En adressant un regard aguerri aux points forts du film, nous retrouvons une mise en scène se voulant intimiste avec cette pointe simpliste qui donne un caractère juste dans le déroulé du parcours de l’écrivaine. Mais c’est surtout le regard généreux d’Emma Mackey qui est aidant dans l’injonction de parcourir son esprit en proie à ses conflits. Généreux tout comme les thématiques abordées dans le chemin parcouru par Emily qui fait face à l’amour et à ses conséquences, l’adoption d’un courant de pensée marginal avec la domination morale religieuse vis à vis du cadre dans laquelle elle évolue, les vices d’une vie de dépravations et notamment de la drogue à l’opium, mais bien également de la confrontation entre vivre de son rêve et l’acceptation par la société, qui est véhiculée par le prisme du personnage de son père et parfois de sa sœur ainée.
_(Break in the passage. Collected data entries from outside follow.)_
Lemma tmux_reachable_inv s log : reachable s log -> inv s.
Proof.
  induction 1 as [| s log c s' Hr IH Hs]; [| by eapply tmux_step_inv].
  unfold start. destruct ch_new_spec as [_ Hit]. constructor; cbn; rewrite ?Hit; try done.
Qed.

End Ops.
End Tmux.

(** ** Properties *)

(** In every state that any interleaving of sends, receives, permit drops
    and a stop can reach, the writer mailbox counts exactly the bytes and items
    that are queued or behind a live permit, within its limits; commands are
    received in the order in which they were accepted and none is lost before a
    stop; and neither a stop nor a permit drop underflows the counters. *)
Theorem writer_mailbox_accounting s :
  rtc Writer.step Writer.start s ->
  let m := Writer.mailbox s in
  let live := map Writer.byte_cost (Writer.queue m) ++ Writer.permits s in
  Account.bytes (Writer.acct m) = Account.sum live /\ Account.items (Writer.acct m) = len live
  /\ Account.sum live <= BYTE_LIMIT /\ len live <= ITEM_LIMIT
  /\ Writer.received s ++ Writer.queue m `prefix_of` Writer.accepted s
  /\ (Writer.stopped m = false -> Writer.accepted s = Writer.received s ++ Writer.queue m)
  /\ is_Some (Writer.stop m)
  /\ forall b rest, Writer.permits s ≡ₚ b :: rest -> is_Some (Writer.drop_permit m b).
Proof.
  intros Hr m live. pose proof (writer_reachable_inv s Hr) as Hi.
  destruct (writer_stop_total s Hi) as [m' Hstop]. pose proof Hi as [Hc Hf Ha _].
  fold m in Hc, Hf, Ha. fold live in Hc. destruct Hc as [Hb Hn _ Hbl Hil _].
  rewrite <- Hb, <- Hn. split_and!; try done.
  intros b rest Hp. destruct (writer_drop_total s b rest Hi Hp) as (a & Hra & _).
  unfold Writer.drop_permit. fold m in Hra. rewrite Hra. by eexists.
Qed.

Lemma writer_mailbox_accounting_witness :
  exists s, rtc Writer.step Writer.start s /\ Writer.permits s = [3]
  /\ is_Some (Writer.drop_permit (Writer.mailbox s) 3).
Proof.
  eexists. eassert (Hr : rtc Writer.step Writer.start _).
  { eapply rtc_l; [apply (Writer.step_send _ (Writer.Write [1; 2; 3])); reflexivity |].
    eapply rtc_l; [eapply Writer.step_receive; reflexivity |]. apply rtc_refl. }
  split; [exact Hr |]. split; [reflexivity |].
  destruct (writer_mailbox_accounting _ Hr) as (_ & _ & _ & _ & _ & _ & _ & Hd).
  apply (Hd 3 []). reflexivity.
Defined.

(** Over any channel that behaves as documented, the SSH mailbox keeps the
    same account of queued writes and live permits, within the same limits, and
    neither a write, nor a permit drop, nor dropping the receiver underflows. *)
Theorem ssh_mailbox_accounting `{Channel Q (list Z)} (s : Ssh.System) :
  rtc Ssh.step Ssh.start s ->
  let live := map (fun b => len b) (ch_items (Ssh.chan s)) ++ Ssh.permits s in
  Account.counts (Ssh.acct (Ssh.state s)) live
  /\ (forall bytes, is_Some (Ssh.write (Ssh.state s) (Ssh.chan s) bytes))
  /\ is_Some (Ssh.drop_receiver (Ssh.state s) (Ssh.chan s))
  /\ forall b rest, Ssh.permits s ≡ₚ b :: rest -> is_Some (Ssh.drop_permit (Ssh.state s) b).
Proof.
  intros Hr live. pose proof (Ssh.ssh_reachable_inv s Hr) as Hi. split; [done |]. split; [| split].
  - intros bytes. destruct (Ssh.ssh_write_total s bytes Hi) as [r ->]. by eexists.
  - unfold Ssh.drop_receiver. destruct (counts_release_all _ _ _ Hi) as (a & -> & _). by eexists.
  - intros b rest Hp. unfold Ssh.inv in Hi. rewrite Hp, <- Permutation_middle in Hi.
    destruct (counts_release _ _ _ Hi) as (a & Ha & _). unfold Ssh.drop_permit. rewrite Ha. by eexists.
Qed.
Definition set_events (i : Inner) (l : list SessionEvent) : Inner :=
  mkInner l (queued_output_bytes i) (peak_output_bytes i) (output_backpressured i)
    (producer_active i) (closed i) (cancelled_sessions i) (consumers i).
Definition set_queued (i : Inner) (n : Z) : Inner :=
  mkInner (events i) n (peak_output_bytes i) (output_backpressured i)
    (producer_active i) (closed i) (cancelled_sessions i) (consumers i).
Definition set_backpressured (i : Inner) (b : bool) : Inner :=
  mkInner (events i) (queued_output_bytes i) (peak_output_bytes i) b
    (producer_active i) (closed i) (cancelled_sessions i) (consumers i).
Definition set_active (i : Inner) (b : bool) : Inner :=
  mkInner (events i) (queued_output_bytes i) (peak_output_bytes i) (output_backpressured i)
    b (closed i) (cancelled_sessions i) (consumers i).
Definition set_consumers (i : Inner) (c : gmap (list Z) Z) : Inner :=
  mkInner (events i) (queued_output_bytes i) (peak_output_bytes i) (output_backpressured i)
    (producer_active i) (closed i) (cancelled_sessions i) c.

Definition push_back (i : Inner) (e : SessionEvent) : Inner := set_events i (events i ++ [e]).

(** ** Queries *)

Definition accepts (i : Inner) (session_id : list Z) : bool :=
  negb (closed i) && negb (bool_decide (session_id ∈ cancelled_sessions i)).

Definition session_cancelled (i : Inner) (session_id : list Z) : bool :=
  closed i || bool_decide (session_id ∈ cancelled_sessions i).

Definition session_ended (i : Inner) (session_id : list Z) : bool :=
  closed i || bool_decide (session_id ∈ cancelled_sessions i)
  || existsb (fun e => match e with Exited _ _ | Error _ _ => true | _ => false end
                       && beq (event_session_id e) session_id) (events i).

Definition consumer_for (i : Inner) (session_id : list Z) : option Z := consumers i !! session_id.

Definition event_belongs_to_consumer (i : Inner) (consumer_id : Z) (e : SessionEvent) : bool :=
  match e with
  | CleanupFailed _ owner _ => bool_decide (owner = Some consumer_id)
  | _ => bool_decide (consumers i !! event_session_id e = Some consumer_id)
  end.

Definition has_event_for_consumer (i : Inner) (consumer_id : Z) : bool :=
  existsb (event_belongs_to_consumer i consumer_id) (events i).

(** ** Producers *)

(** What one critical section of a producer's loop ends with. *)
Inductive Turn :=
| Refused
| Entered (i : Inner)
| Parked (i : Inner).

(** [begin_push], and the first loop of [push_async]. *)
Definition begin_push (i : Inner) (session_id : list Z) : Turn :=
  if negb (accepts i session_id) then Refused
  else if negb (producer_active i) then Entered (set_active i true)
  else Parked i.

(** [ProducerOrderGuard::drop]. *)
Definition end_push (i : Inner) : Inner := set_active i false.

Definition fits (i : Inner) (data : list Z) : bool :=
  saturating_add USIZE_MAX (queued_output_bytes i) (len data) <=? SESSION_EVENT_QUEUE_OUTPUT_LIMIT.

(** [push_output_chunk]. *)
Definition push_output_chunk (i : Inner) (session_id data : list Z) : Turn :=
  if negb (accepts i session_id) then Refused
  else if negb (output_backpressured i) && fits i data then
    let queued := saturating_add USIZE_MAX (queued_output_bytes i) (len data) in
    Entered
      (mkInner (events i ++ [Output session_id data]) queued (Z.max (peak_output_bytes i) queued)
        (if SESSION_EVENT_QUEUE_OUTPUT_LIMIT <=? queued then true else output_backpressured i)
        (producer_active i) (closed i) (cancelled_sessions i) (consumers i))
  else Parked (set_backpressured i true).

(** The same critical section in [push_async]. *)
Definition push_output_chunk_async (i : Inner) (session_id data : list Z) : Turn :=
  if negb (accepts i session_id) then Refused
  else if negb (output_backpressured i) && fits i data then
    let queued := queued_output_bytes i + len data in
    Entered
      (mkInner (events i ++ [Output session_id data]) queued (Z.max (peak_output_bytes i) queued)
        (SESSION_EVENT_QUEUE_OUTPUT_LIMIT <=? queued)
        (producer_active i) (closed i) (cancelled_sessions i) (consumers i))
  else Parked (set_backpressured i true).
Cette générosité de thèmes qui constitue l’acheminement du récit vient apporter un grain important au film qui a une certaine maîtrise de ses propos de fond.
Au vu de cette invitation psychique que le film amène, il y a pourtant quelques obscurités dans les relations construites et qui évoluent à l’écran. De nombreuses fois nous assistons à des conflits familiaux, plus particulièrement entre la principale intéressée et sa sœur ainée Charlotte (également romancière et poétesse). Il y a effectivement des moments où les deux sont en désaccord et où la scène qui suit, ce conflit n’a aucun impact dans les interactions. Malgré le fait que leur conflit évolue au fur et à mesure dont même certains mots sont dits de nouveau lors de certaines scènes clés, il y a en quelque sorte une incohérence relationnelle qui nous échappe parfois. Cela vient donc nous embrouiller dans la véritable nature de la relation aux airs de « Je t’aime ; Moi non plus ». Néanmoins, le film puise dans ce côté relationnel de l’héroïne (pas le stupéfiant préféré d’un humoriste de seconde zone) pour converger son parcours jusqu’à la volonté de réaliser son rêve d’écrivaine. De plus pour continuer dans les points faibles du film, celui-ci écope d’un rythme assez inégal mais non préjudiciable, et qui languit le récit qui nous est présenté. En effet, cela se ressent aisément lors de la dernière heure car le récit avance timidement sans pour autant nous perdre. Il y a donc quelques disparités que le biopic récolte.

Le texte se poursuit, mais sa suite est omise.